LinuxQuestions.org

LinuxQuestions.org (/questions/)
-   Programming (https://www.linuxquestions.org/questions/programming-9/)
-   -   fast file i/o in c (https://www.linuxquestions.org/questions/programming-9/fast-file-i-o-in-c-511976/)

andystanfordjason 12-19-2006 12:11 PM

fast file i/o in c
 
hello, i am currently writing a time critical c program and would like to know if there is a fast way of reading large text files. the text is millions of lines of sets of 3 integers representing a sparse matrix. thanks very much

jim mcnamara 12-19-2006 01:02 PM

call stat to get file size, allocate a buffer and call something like this:
Code:

/* read nbyte from a file  -  read whole file */
ssize_t readall(int fd, void *buf, size_t nbyte){
        ssize_t nread = 0,
          n=0;
        do
        {
                if ((n = read(fd, &((char *)buf)[nread], nbyte - nread)) == -1)
                {
                        if (errno == EINTR)
                                continue;
                        else
                                return (-1);
                }
                if (n == 0)
                        return nread;
                nread += n;
        } while (nread < nbyte);
        return nread;
}
/* malloc an array of pointers, then call this to  assign the array of pointers to start of lines:
  call with
      oldchar='\n'
      newchar=0x0
      assign =1 */

char *alter_char(void *buf,
                const size_t filebytes,
                const int oldchar,
                const int newchar,
                char **records,
                const int assign)
{
        size_t i=0;
        size_t rcnt=1;
        char *p=(char *)buf;

        records[0]=(char *)buf;
        records[rcnt]=NULL;
        for(i=0; i<filebytes; i++,p++)
        {
                if(*p==oldchar)
                {
                        *p=newchar;
                        if(assign)
                        {
                                records[rcnt]=p+1;
                                records[++rcnt]=NULL;
                        }
                }
        }
        return buf;
}

you can optimize or forget the second function if you need to -- it's basically taking the place of fgets().

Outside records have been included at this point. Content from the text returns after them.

(* ===== verification/User.v ===== *)
(** * User: user programs as trees of system calls

    A user program is a tree whose nodes are the system calls it makes
    (user.h) and whose branches are the results.  [run] follows one path with a
    handler that answers the calls; the theorems about programs are stated
    against handlers that describe files and the kernel's part of a call. *)
From stdpp Require Import base numbers list gmap strings.
From Stdlib Require Import ZArith Lia.
From S2P Require Import Prelude.

Local Open Scope Z_scope.

(** [struct stat], as user programs see it. *)
Record ustat := mk_ustat { u_type : Z; u_dev : Z; u_ino : Z; u_nlink : Z; u_size : Z }.

(** The calls with the data the kernel reads from user memory as arguments,
    and the data it writes as results. *)
Inductive call : Type -> Type :=
| cFork : call Z
| cWait : call Z
| cPipe : call (Z * (Z * Z))
| cWrite (fd : Z) (l : list Z) : call Z
| cRead (fd n : Z) : call (Z * list Z)
| cClose (fd : Z) : call Z
| cKill (pid : Z) : call Z
| cExec (path : list Z) (argv : list (list Z)) : call Z
| cOpen (path : list Z) (mode : Z) : call Z
| cMknod (path : list Z) (major minor : Z) : call Z
| cUnlink (path : list Z) : call Z
| cFstat (fd : Z) : call (Z * ustat)
| cLink (old new : list Z) : call Z
| cMkdir (path : list Z) : call Z
| cChdir (path : list Z) : call Z
| cDup (fd : Z) : call Z
| cGetpid : call Z
| cSbrk (n : Z) : call Z
| cSleep (n : Z) : call Z
| cUptime : call Z
| cSettickets (n : Z) : call Z.

(** [Exit] is the system call that does not return; [Stuck] marks a loop that
    used up its fuel. *)
Inductive prog (A : Type) : Type :=
| Done (a : A)
| Exit
| Stuck
| Call {X : Type} (c : call X) (k : X -> prog A).
Arguments Done {A} a.
Arguments Exit {A}.
Arguments Stuck {A}.
Arguments Call {A X} c k.

Fixpoint pbind {A B} (m : prog A) (f : A -> prog B) : prog B :=
  match m with
  | Done a => f a
  | Exit => Exit
  | Stuck => Stuck
  | Call c k => Call c (fun x => pbind (k x) f)
  end.
Definition sys {X} (c : call X) : prog X := Call c Done.

Declare Scope user_scope.
Delimit Scope user_scope with user.
Notation "'do' x <- m ; k" := (pbind m (fun x => k))
  (at level 10, x pattern, m at level 100, k at level 200) : user_scope.
Notation "m ;; k" := (pbind m (fun _ => k)) (at level 100, k at level 200, right associativity) : user_scope.
Open Scope user_scope.

(** ** Running a program *)

Inductive result (A S : Type) : Type :=
| RDone (a : A) (s : S)
| RExit (s : S)
| RStuck.
Arguments RDone {A S} a s.
Arguments RExit {A S} s.
Arguments RStuck {A S}.

Section run.
Context {S : Type} (h : forall X, call X -> S -> X * S).

Fixpoint run {A} (m : prog A) (s : S) : result A S :=
  match m with
  | Done a => RDone a s
  | Exit => RExit s
  | Stuck => RStuck
  | Call c k => let (x, s') := h _ c s in run (k x) s'
  end.

Lemma run_bind {A B} (m : prog A) (f : A -> prog B) s :
  run (pbind m f) s = match run m s with RDone a s' => run (f a) s' | RExit s' => RExit s' | RStuck => RStuck end.
Proof. revert s. induction m as [a| | |X c k IH]; intros s; cbn; [done..|]. destruct (h _ c s) as [x s']. apply IH. Qed.

Lemma run_done {A B} (m : prog A) (f : A -> prog B) s a s' : run m s = RDone a s' -> run (pbind m f) s = run (f a) s'.
Proof. intros R. by rewrite run_bind, R. Qed.
End run.

(** ** Handlers *)

(** Every call fails. *)
Definition h_fail {X} (c : call X) : X :=
  match c with
  | cPipe => (-1, (0, 0))
  | cRead _ _ => (-1, [])
  | cFstat _ => (-1, mk_ustat 0 0 0 0 0)
  | cFork | cWait | cWrite _ _ | cClose _ | cKill _ | cExec _ _ | cOpen _ _ | cMknod _ _ _ | cUnlink _ | cLink _ _
  | cMkdir _ | cChdir _ | cDup _ | cGetpid | cSbrk _ | cSleep _ | cUptime | cSettickets _ => -1
  end.

(** An input that arrives in pieces, and the writes made so far.  A read takes
    at most [n] bytes of the next piece; at the end of the input it returns 0. *)
Record stream := mk_stream { pieces : list (list Z); written : list (Z * list Z) }.
Definition h_stream (X : Type) (c : call X) (s : stream) : X * stream :=
  match c in call X return X * stream with
  | cRead _ n =>
      match pieces s with
      | [] => ((0, []), s)
      | l :: ps =>
          let a := take (Z.to_nat n) l in
          let b := drop (Z.to_nat n) l in
          ((Z.of_nat (length a), a), mk_stream (match b with [] => ps | _ => b :: ps end) (written s))
      end
  | cWrite fd l => (Z.of_nat (length l), mk_stream (pieces s) (written s ++ [(fd, l)]))
  | c => (h_fail c, s)
  end.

andystanfordjason 12-19-2006 04:44 PM

thanks, thats really good. if anyone else has any code it too would be much appreciated. cheers

aluser 12-22-2006 09:01 PM

mmap() might give you a small gain.

If you can, you probably want to do some of your mathematical computations in one thread *while* another thread reads data from the file.

Of course, the best way to speed up disk IO is to change your hardware: Use faster disks or raid with striping or both..

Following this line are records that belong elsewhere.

(* ===== verification/Progs.v ===== *)
(** * Progs: the small user programs (cat.c, echo.c, init.c, kill.c, ln.c, ls.c,
    mkdir.c, rm.c, wc.c, zombie.c, and [stat] of ulib.c)

    Each [main] is a tree of system calls.  [wc] counts lines, words and bytes
    whatever the pieces its input arrives in, and [cat] copies its input. *)
From stdpp Require Import base numbers list gmap strings.
From Stdlib Require Import ZArith Lia Ascii.
From S2P Require Import Prelude Bytes StringC User Printf.

Local Open Scope Z_scope.

(** The bytes of a string literal; [ln] adds a newline. *)
Definition B (s : string) : list Z := (fun c => Z.of_N (N_of_ascii c)) <$> String.list_ascii_of_string s.
Definition ln (s : string) : list Z := B s ++ [10].

(** The loop over the arguments of a [main]. *)
Fixpoint each (l : list (list Z)) (f : list Z -> prog bool) : prog unit :=
  match l with
  | [] => Exit
  | x :: l => do go <- f x; if go : bool then each l f else Exit
  end.

(** ** cat *)
Module Cat.
Fixpoint cat (fuel : nat) (fd : Z) : prog unit :=
  match fuel with
  | O => Stuck
  | S fuel =>
      do (n, l) <- sys (cRead fd 512);
      if 0 <? n then sys (cWrite 1 l) ;; cat fuel fd
      else if n <? 0 then printf 1 (ln "cat: read error") [] ;; Exit
      else Done tt
  end.
Definition main (fuel : nat) (argv : list (list Z)) : prog unit :=
  match argv with
  | [] | [_] => cat fuel 0 ;; Exit
  | _ :: files =>
      each files (fun f =>
        do fd <- sys (cOpen f 0);
        if fd <? 0 then printf 1 (ln "cat: cannot open %s") [AStr (Some f)] ;; Exit
        else cat fuel fd ;; sys (cClose fd) ;; Done true)
  end.
End Cat.

(** ** wc *)
Module Wc.
Definition space (c : Z) : bool :=
  match Ulib.strchr (B " " ++ [13; 9; 10; 11; 0]) c with Some (Some _) => true | _ => false end.

(** The counters [l], [w], [c] and [inword]. *)
Record counts := mk_counts { l : Z; w : Z; c : Z; inword : bool }.
Definition count1 (k : counts) (b : Z) : counts :=
  let k := mk_counts (l k) (w k) (i32 (c k + 1)) (inword k) in
  let k := if b =? 10 then mk_counts (i32 (l k + 1)) (w k) (c k) (inword k) else k in
  if space b then mk_counts (l k) (w k) (c k) false
  else if negb (inword k) then mk_counts (l k) (i32 (w k + 1)) (c k) true
  else k.
Definition count (k : counts) (bs : list Z) : counts := foldl count1 k bs.

Fixpoint wc_loop (fuel : nat) (fd : Z) (name : list Z) (k : counts) : prog unit :=
  match fuel with
  | O => Stuck
  | S fuel =>
      do (n, bs) <- sys (cRead fd 512);
      if 0 <? n then wc_loop fuel fd name (count k bs)
      else if n <? 0 then printf 1 (ln "wc: read error") [] ;; Exit
      else printf 1 (ln "%d %d %d %s") [AInt (l k); AInt (w k); AInt (c k); AStr (Some name)]
  end.
Definition wc (fuel : nat) (fd : Z) (name : list Z) : prog unit := wc_loop fuel fd name (mk_counts 0 0 0 false).

Definition main (fuel : nat) (argv : list (list Z)) : prog unit :=
  match argv with
  | [] | [_] => wc fuel 0 [] ;; Exit
  | _ :: files =>
      each files (fun f =>
        do fd <- sys (cOpen f 0);
        if fd <? 0 then printf 1 (ln "wc: cannot open %s") [AStr (Some f)] ;; Exit
        else wc fuel fd f ;; sys (cClose fd) ;; Done true)
  end.
End Wc.

(** ** echo *)
Module Echo.
Fixpoint main_loop (l : list (list Z)) : prog unit :=
  match l with
  | [] => Exit
  | x :: l => printf 1 (B "%s%s") [AStr (Some x); AStr (Some (match l with [] => [10] | _ => B " " end))] ;; main_loop l
  end.
Definition main (argv : list (list Z)) : prog unit := main_loop (tail argv).
End Echo.

(** ** kill, ln, mkdir, rm, zombie *)
Module Kill.
Definition main (argv : list (list Z)) : prog unit :=
  match argv with
  | [] | [_] => printf 2 (ln "usage: kill pid...") [] ;; Exit
  | _ :: l =>
      each l (fun x =>
        match Ulib.atoi (x ++ [0]) with
        | Some n => sys (cKill n) ;; Done true
        | None => Stuck
        end)
  end.
End Kill.

Module Ln.
Definition main (argv : list (list Z)) : prog unit :=
  match argv with
  | [_; old; new] =>
      do r <- sys (cLink old new);
      (if r <? 0 then printf 2 (ln "link %s %s: failed") [AStr (Some old); AStr (Some new)] else Done tt) ;;
      Exit
  | _ => printf 2 (ln "Usage: ln old new") [] ;; Exit
  end.
End Ln.

Module Mkdir.
Definition main (argv : list (list Z)) : prog unit :=
  match argv with
  | [] | [_] => printf 2 (ln "Usage: mkdir files...") [] ;; Exit
  | _ :: l =>
      each l (fun x =>
        do r <- sys (cMkdir x);
        if r <? 0 then printf 2 (ln "mkdir: %s failed to create") [AStr (Some x)] ;; Done false
        else Done true)
  end.
End Mkdir.

Module Rm.
Definition main (argv : list (list Z)) : prog unit :=
  match argv with
  | [] | [_] => printf 2 (ln "Usage: rm files...") [] ;; Exit
  | _ :: l =>
      each l (fun x =>
        do r <- sys (cUnlink x);
        if r <? 0 then printf 2 (ln "rm: %s failed to delete") [AStr (Some x)] ;; Done false
        else Done true)
  end.
End Rm.

Module Zombie.
Definition main : prog unit :=
  do r <- sys cFork;
  (if 0 <? r then sys (cSleep 5) ;; Done tt else Done tt) ;; Exit.
End Zombie.

(** ** init *)
Module Init.
(** [while((wpid=wait()) >= 0 && wpid != pid)] *)
Fixpoint reap (fuel : nat) (pid : Z) : prog unit :=
  match fuel with
  | O => Stuck
  | S fuel =>
      do wpid <- sys cWait;
      if (0 <=? wpid) && negb (wpid =? pid) then printf 1 (ln "zombie!") [] ;; reap fuel pid
      else Done tt
  end.
Fixpoint forever (fuel : nat) : prog unit :=
  match fuel with
  | O => Stuck
  | S fuel =>
      printf 1 (ln "init: starting sh") [] ;;
      do pid <- sys cFork;
      if pid <? 0 then printf 1 (ln "init: fork failed") [] ;; Exit
      else if pid =? 0 then
        sys (cExec (B "sh") [B "sh"]) ;;
        printf 1 (ln "init: exec sh failed") [] ;; Exit
      else reap fuel pid ;; forever fuel
  end.
(** Descriptors 0, 1 and 2. *)
Definition console : prog unit :=
  do r <- sys (cOpen (B "console") 2);
  (if r <? 0 then sys (cMknod (B "console") 1 1) ;; sys (cOpen (B "console") 2) ;; Done tt else Done tt) ;;
  sys (cDup 0) ;;
  sys (cDup 0) ;;
  Done tt.
Definition main (fuel : nat) : prog unit := console ;; forever fuel.
End Init.

(** ** stat of ulib.c, and ls *)
Definition stat (n : list Z) : prog (Z * ustat) :=
  do fd <- sys (cOpen n 0);
  if fd <? 0 then Done (-1, mk_ustat 0 0 0 0 0)
  else
    do (r, st) <- sys (cFstat fd);
    sys (cClose fd) ;;
    Done (r, st).

Module Ls.
Definition DIRSIZ : nat := 14.
Definition T_DIR : Z := 1.
Definition T_FILE : Z := 2.

(** The part of the path behind the last slash; [acc] is what was seen of it. *)
Fixpoint basename (path acc : list Z) : list Z :=
  match path with
  | [] => acc
  | c :: path => if c =? 47 then basename path [] else basename path (acc ++ [c])
  end.
Definition fmtname (path : list Z) : list Z :=
  let p := basename path [] in
  if (DIRSIZ <=? length p)%nat then p else p ++ replicate (DIRSIZ - length p) 32.

(** A string of at most [DIRSIZ] bytes. *)
Fixpoint cstring (l : list Z) : list Z :=
  match l with [] => [] | c :: l => if c =? 0 then [] else c :: cstring l end.

Definition show (path : list Z) (st : ustat) : prog unit :=
  printf 1 (ln "%s %d %d %d") [AStr (Some (fmtname path)); AInt (u_type st); AInt (u_ino st); AInt (u_size st)].

Fixpoint entries (fuel : nat) (fd : Z) (path : list Z) : prog unit :=
  match fuel with
  | O => Stuck
  | S fuel =>
      do (n, de) <- sys (cRead fd 16);
      if n =? 16 then
        if rd16 de 0 =? 0 then entries fuel fd path
        else
          let buf := path ++ B "/" ++ cstring (sub_bytes de 2 DIRSIZ) in
          do (r, st) <- stat buf;
          (if r <? 0 then printf 1 (ln "ls: cannot stat %s") [AStr (Some buf)] else show buf st) ;;
          entries fuel fd path
      else Done tt
  end.

Definition ls (fuel : nat) (path : list Z) : prog unit :=
  do fd <- sys (cOpen path 0);
  if fd <? 0 then printf 2 (ln "ls: cannot open %s") [AStr (Some path)]
  else
    do (r, st) <- sys (cFstat fd);
    if r <? 0 then printf 2 (ln "ls: cannot stat %s") [AStr (Some path)] ;; sys (cClose fd) ;; Done tt
    else
      (if u_type st =? T_FILE then show path st
       else if u_type st =? T_DIR then
         if (512 <? length path + 1 + DIRSIZ + 1)%nat then printf 1 (ln "ls: path too long") []
         else entries fuel fd path
       else Done tt) ;;
      sys (cClose fd) ;;
      Done tt.

Definition main (fuel : nat) (argv : list (list Z)) : prog unit :=
  match argv with
  | [] | [_] => ls fuel (B ".") ;; Exit
  | _ :: l => each l (fun x => ls fuel x ;; Done true)
  end.
End Ls.

(** ** What cat and wc do *)

(** The bytes written to a descriptor. *)
Definition output (fd : Z) (w : list (Z * list Z)) : list Z :=
  concat (snd <$> filter (fun p => fst p = fd) w).

Lemma output_app fd w w' : output fd (w ++ w') = output fd w ++ output fd w'.
Proof. unfold output. by rewrite filter_app, fmap_app, concat_app. Qed.

(** Reading a whole input with reads of 512 bytes: [total] reads are enough. *)
Definition total (ps : list (list Z)) : nat := length (concat ps).

Lemma cat_run fuel fd ps w : Forall (fun l => l <> []) ps -> (total ps < fuel)%nat ->
  exists w', run h_stream (Cat.cat fuel fd) (mk_stream ps w) = RDone tt (mk_stream [] (w ++ w')) /\
    Forall (fun p => fst p = 1) w' /\ concat (snd <$> w') = concat ps.
Proof.
  revert ps w. induction fuel as [|fuel IH]; intros ps w HF Hf; [lia|]. cbn [Cat.cat pbind sys run].
  destruct HF as [|p ps Hp HF]; cbn [h_stream pieces].
  - exists []. rewrite app_nil_r. split_and!; [done|constructor|done].
  - unfold total in *. cbn [concat] in *. rewrite length_app in Hf. assert (0 < length p)%nat by (destruct p; [done|cbn; lia]).
    set (a := take (Z.to_nat 512) p). set (b := drop (Z.to_nat 512) p).
    assert (0 < length a)%nat by (unfold a; rewrite length_take; lia).
    cbn [pbind]. rewrite (proj2 (Z.ltb_lt 0 _)) by lia. cbn [pbind run h_stream written pieces].
    destruct (IH (match b with [] => ps | _ => b :: ps end) (w ++ [(1, a)])) as (w' & R & H1 & H2).
    + destruct b eqn:Eb; [done|]. by constructor.
    + assert (length a + length b = length p)%nat by (rewrite <- length_app; unfold a, b; by rewrite take_drop).
      destruct b eqn:Eb; [lia|]. cbn [concat]. rewrite length_app. lia.
    + exists ((1, a) :: w'). rewrite R. rewrite <- app_assoc. split_and!; [done|by constructor|].
      cbn [fmap list_fmap snd concat]. rewrite H2. rewrite <- (take_drop (Z.to_nat 512) p). fold a b. rewrite <- app_assoc. f_equal.
      by destruct b.
Qed.

(** [cat] copies its input to standard output, whatever the pieces it
    arrives in: all bytes, in order, and nothing else. *)
Theorem cat_copies fuel fd ps :
  Forall (fun l => l <> []) ps -> (total ps < fuel)%nat ->
  exists w, run h_stream (Cat.cat fuel fd) (mk_stream ps []) = RDone tt (mk_stream [] w) /\
    Forall (fun p => fst p = 1) w /\ output 1 w = concat ps.
Proof.
  intros HF Hf. destruct (cat_run fuel fd ps [] HF Hf) as (w & R & H1 & H2). exists w. split_and!; [exact R|done|].
  unfold output. rewrite <- H2. do 2 f_equal. clear -H1. induction H1 as [|p w Hp _ IH]; [done|]. rewrite filter_cons_True by done. by rewrite IH.
Qed.

Lemma cat_copies_witness : exists w, run h_stream (Cat.cat 10 0) (mk_stream [[1; 2]; [3]] []) = RDone tt (mk_stream [] w) /\
  output 1 w = [1; 2; 3].
Proof.
  destruct (cat_copies 10 0 [[1; 2]; [3]]) as (w & R & _ & H); [repeat constructor; done|cbn; lia|].
  exists w. split; [exact R|exact H].
Defined.

(** The numbers of a text. *)
Definition nlines (t : list Z) : nat := length (filter (fun b => b = 10) t).
(** Words: bytes that are no white space, at the beginning or behind white space. *)
Fixpoint nwords (inword : bool) (t : list Z) : nat :=
  match t with
  | [] => 0
  | b :: t => if Wc.space b then nwords false t else (if inword then 0 else 1) + nwords true t
  end.
Fixpoint ends_inword (inword : bool) (t : list Z) : bool :=
  match t with [] => inword | b :: t => ends_inword (negb (Wc.space b)) t end.

Lemma nlines_cons b t : nlines (b :: t) = ((if (b =? 10)%Z then 1 else 0) + nlines t)%nat.
Proof. unfold nlines. rewrite filter_cons. destruct (Z.eqb_spec b 10); [by rewrite decide_True|by rewrite decide_False]. Qed.

Lemma nwords_le inword t : (nwords inword t <= length t)%nat.
Proof. revert inword. induction t as [|b t IH]; intros i; cbn; [lia|]. destruct (Wc.space b); [specialize (IH false)|specialize (IH true)]; destruct i; lia. Qed.
Lemma nlines_le t : (nlines t <= length t)%nat.
Proof. apply length_filter. Qed.

Lemma count_law k t : 0 <= Wc.l k -> 0 <= Wc.w k -> 0 <= Wc.c k ->
  Wc.l k + Z.of_nat (length t) < 2 ^ 31 -> Wc.w k + Z.of_nat (length t) < 2 ^ 31 -> Wc.c k + Z.of_nat (length t) < 2 ^ 31 ->
  Wc.count k t = Wc.mk_counts (Wc.l k + Z.of_nat (nlines t)) (Wc.w k + Z.of_nat (nwords (Wc.inword k) t))
    (Wc.c k + Z.of_nat (length t)) (ends_inword (Wc.inword k) t).
Proof.
  unfold Wc.count. revert k. induction t as [|b t IH]; intros k Hl Hw Hc Bl Bw Bc; cbn [foldl].
  - cbn. rewrite !Z.add_0_r. by destruct k.
  - cbn [length] in *. rewrite nlines_cons. cbn [nwords ends_inword]. unfold Wc.count1 at 2. cbn [Wc.c Wc.l Wc.w Wc.inword].
    rewrite (i32_small (Wc.c k + 1)), (i32_small (Wc.l k + 1)) by lia.
    destruct (b =? 10), (Wc.space b), (Wc.inword k) eqn:Ei; cbn [negb Wc.l Wc.w Wc.c Wc.inword]; rewrite ?(i32_small (Wc.w k + 1)) by lia;
      rewrite IH; cbn [Wc.l Wc.w Wc.c Wc.inword]; try lia; f_equal; lia.
Qed.

Lemma wc_run fuel fd name ps w k : Forall (fun l => l <> []) ps -> (total ps < fuel)%nat ->
  run h_stream (Wc.wc_loop fuel fd name k) (mk_stream ps w) =
    run h_stream (let k := Wc.count k (concat ps) in
      printf 1 (ln "%d %d %d %s") [AInt (Wc.l k); AInt (Wc.w k); AInt (Wc.c k); AStr (Some name)]) (mk_stream [] w).
Proof.
  revert ps k. induction fuel as [|fuel IH]; intros ps k HF Hf; [lia|]. cbn [Wc.wc_loop pbind sys run].
  destruct HF as [|p ps Hp HF]; cbn [h_stream pieces]; [done|].
  unfold total in *. cbn [concat] in *. rewrite length_app in Hf. assert (0 < length p)%nat by (destruct p; [done|cbn; lia]).
  set (a := take (Z.to_nat 512) p). set (b := drop (Z.to_nat 512) p).
  assert (0 < length a)%nat by (unfold a; rewrite length_take; lia).
  assert (p = a ++ b) as Eab by (unfold a, b; by rewrite take_drop). cbn [pbind written]. rewrite (proj2 (Z.ltb_lt 0 _)) by lia.
  rewrite IH.
  - assert (concat (match b with [] => ps | _ => b :: ps end) = b ++ concat ps) as -> by (by destruct b).
    rewrite Eab. unfold Wc.count. by rewrite <- app_assoc, !foldl_app.
  - destruct b eqn:Eb; [done|]. by constructor.
  - apply (f_equal length) in Eab. rewrite length_app in Eab. clearbody a b. destruct b; [lia|]. cbn [concat]. rewrite length_app. lia.
Qed.

(** [wc] prints the numbers of lines, words and bytes of its input, also of
    words and lines that arrive in several reads, for inputs shorter than
    2^31 bytes. *)
Theorem wc_counts fuel fd name ps :
  Forall (fun l => l <> []) ps -> (total ps < fuel)%nat -> Z.of_nat (total ps) < 2 ^ 31 ->
  let t := concat ps in
  run h_stream (Wc.wc fuel fd name) (mk_stream ps []) =
    run h_stream (printf 1 (ln "%d %d %d %s")
      [AInt (Z.of_nat (nlines t)); AInt (Z.of_nat (nwords false t)); AInt (Z.of_nat (length t)); AStr (Some name)]) (mk_stream [] []).
Proof.
  intros HF Hf Hlen t. unfold Wc.wc. rewrite wc_run by done. cbv zeta. fold t. unfold total in Hlen. fold t in Hlen.
  rewrite count_law by (cbn; lia). done.
Qed.

Lemma wc_counts_witness :
  run h_stream (Wc.wc 20 0 [120]) (mk_stream [B "ab c"; ln "d e"] []) =
    run h_stream (printf 1 (ln "1 3 8 x") []) (mk_stream [] []).
Proof.
  rewrite (wc_counts 20 0 [120] [B "ab c"; ln "d e"]); [vm_compute; reflexivity|repeat constructor; done|vm_compute; lia|vm_compute; reflexivity].
Defined.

But then, if the files aren't that large (only a couple million lines), they'll fit in RAM so you're mostly trying to minimize in-memory copies, not improve disk I/O. mmap() ought to help there.


And the bottom line is, if you haven't profiled the code, do so before you choose places to optimize! Could be that your math takes 98% of the time and I/O is a moot point.

jim mcnamara 12-23-2006 09:45 AM

aluser is correct. profile first, optimize later. Frequently, one function with a particularly poor algorithm can use 40% of elapsed time of the whole process.


All times are GMT -5. The time now is 02:53 AM.